_Task brief:_ The string "Hall" appears in some lines of the entries that follow; copy each such line.

_Records to process:_
Lemma X3_invalidate_stat_witness :
  let w := {| mem := with_systemStats sampleCACHE
                       [("total_mailboxes", {| value := 4; timestamp := 0 |});
                        ("total_messages", {| value := 9; timestamp := 0 |})];
              dbLog := [] |} in
  JsMap.get (systemStats (mem (onCACHE (invalidateSystemStatCache (Some "total_mailboxes")) w)))
    "total_messages" = Some {| value := 9; timestamp := 0 |}
  /\ fst (getCachedSystemStat sampleDB "total_mailboxes" (fun _ => Returned 6) 1 2
            (onCACHE (invalidateSystemStatCache (Some "total_mailboxes")) w))
     = Returned 6
  /\ systemStats (mem (onCACHE (invalidateSystemStatCache (Some "")) w)) = [].
Proof.
  intros w.
  destruct (X3_invalidate_stat sampleDB w "total_mailboxes" (fun _ => Returned 6)
              (Some "") 1 2) as (Hone & Hall & _).
  destruct (Hone eq_refl) as (Hres & _ & Hframe).
  destruct (Hall (or_intror eq_refl)) as (Hempty & _ & _).
  split; [|split; [exact Hres|exact Hempty]].
  rewrite Hframe; [reflexivity|discriminate].
Defined.

(** X4.  After [clearAllCache()] every lookup goes to the backing
    store, in all four namespaces, and a sweep request that comes less
    than the sweep interval later does nothing. *)
Theorem X4_clear_all :
  forall (db : DB) (w : World) (cleared : Z) (address : option string)
         (tableName : string) (userId : Z) (statKey : string)
         (queryFn : DB -> outcome Z) (now now' : Z),
    let w0 := onCACHE (clearAllCache cleared) w in
    (isEmpty (normalized address) = false ->
     dbLog (snd (getCachedMailboxId db address now now' w0))
     = dbLog w ++ [SelectMailboxId (normalized address)])
    /\ dbLog (snd (getCachedTableStructure db tableName now now' w0))
       = dbLog w ++ [PragmaTableInfo tableName]
    /\ (exists rest, dbLog (snd (getCachedUserQuota db userId now now' w0))
                     = dbLog w ++ SelectMailboxLimit userId :: rest)
    /\ dbLog (snd (getCachedSystemStat db statKey queryFn now now' w0))
       = dbLog w ++ [QueryFn statKey]
    /\ (now - cleared < CACHE_TTL.clearInterval ->
        clearExpiredCache now (mem w0) = mem w0).
Proof.
  intros db w cleared address tableName userId statKey queryFn now now' w0.
  split; [|split; [|split; [|split]]].
  - intros Hne. rewrite getCachedMailboxId_miss by (assumption || apply stale_absent).
    now destruct (select_mailbox_id db (normalized address)).
  - rewrite getCachedTableStructure_miss by apply stale_absent.
    now destruct (pragma_table_info db tableName).
  - rewrite getCachedUserQuota_miss by apply stale_absent.
    destruct (select_mailbox_limit db userId); [|now exists []].
    exists [CountUserMailboxes userId].
    destruct (count_user_mailboxes db userId); simpl; now rewrite <- app_assoc.
  - rewrite getCachedSystemStat_miss by apply stale_absent.
    now destruct (queryFn db).
  - intros Hlt. now apply clearExpiredCache_closed.
Qed.

Lemma X4_clear_all_witness :
  dbLog (snd (getCachedMailboxId sampleDB (Some "a@x.com") 5 6
                (onCACHE (clearAllCache 4) sampleWorld)))
    = [SelectMailboxId "a@x.com"]
  /\ clearExpiredCache 1800003 (mem (onCACHE (clearAllCache 4) sampleWorld))
     = mem (onCACHE (clearAllCache 4) sampleWorld).
Proof.
  destruct (X4_clear_all sampleDB sampleWorld 4 (Some "a@x.com") "users" 1
              "total" (fun _ => Returned 0) 5 6) as (Hm & _ & _ & _ & _).
  destruct (X4_clear_all sampleDB sampleWorld 4 (Some "a@x.com") "users" 1
              "total" (fun _ => Returned 0) 1800003 6) as (_ & _ & _ & _ & Hgate).
  split; [apply Hm; reflexivity|apply Hgate; reflexivity].
Defined.

(** ** Table structures and [hasColumn] *)

Lemma hasColumn_unfold db t col now now' w :
  hasColumn db t col now now' w =
  match getCachedTableStructure db t now now' w with
  | (Returned cols, w') =>
      (Returned (existsb (fun c => String.eqb (name c) col) cols), w')
  | (Thrown e, w') => (Thrown e, w')
  end.
Proof. reflexivity. Qed.

Lemma existsb_toColumn col (rows : list Column) :
  existsb (fun c => String.eqb (name c) col) (map toColumn rows) = true
  <-> exists r, In r rows /\ name r = col.
Proof.
  rewrite existsb_exists. split.
  - intros (c & Hin & Hname). apply in_map_iff in Hin. destruct Hin as (r & <- & Hr).
    exists r. split; [assumption|]. now apply String.eqb_eq in Hname.
  - intros (r & Hr & Hname). exists (toColumn r). split.
    + now apply in_map.
    + simpl. now apply String.eqb_eq.
Qed.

_Expected output:_
              (Some "") 1 2) as (Hone & Hall & _).
  destruct (Hall (or_intror eq_refl)) as (Hempty & _ & _).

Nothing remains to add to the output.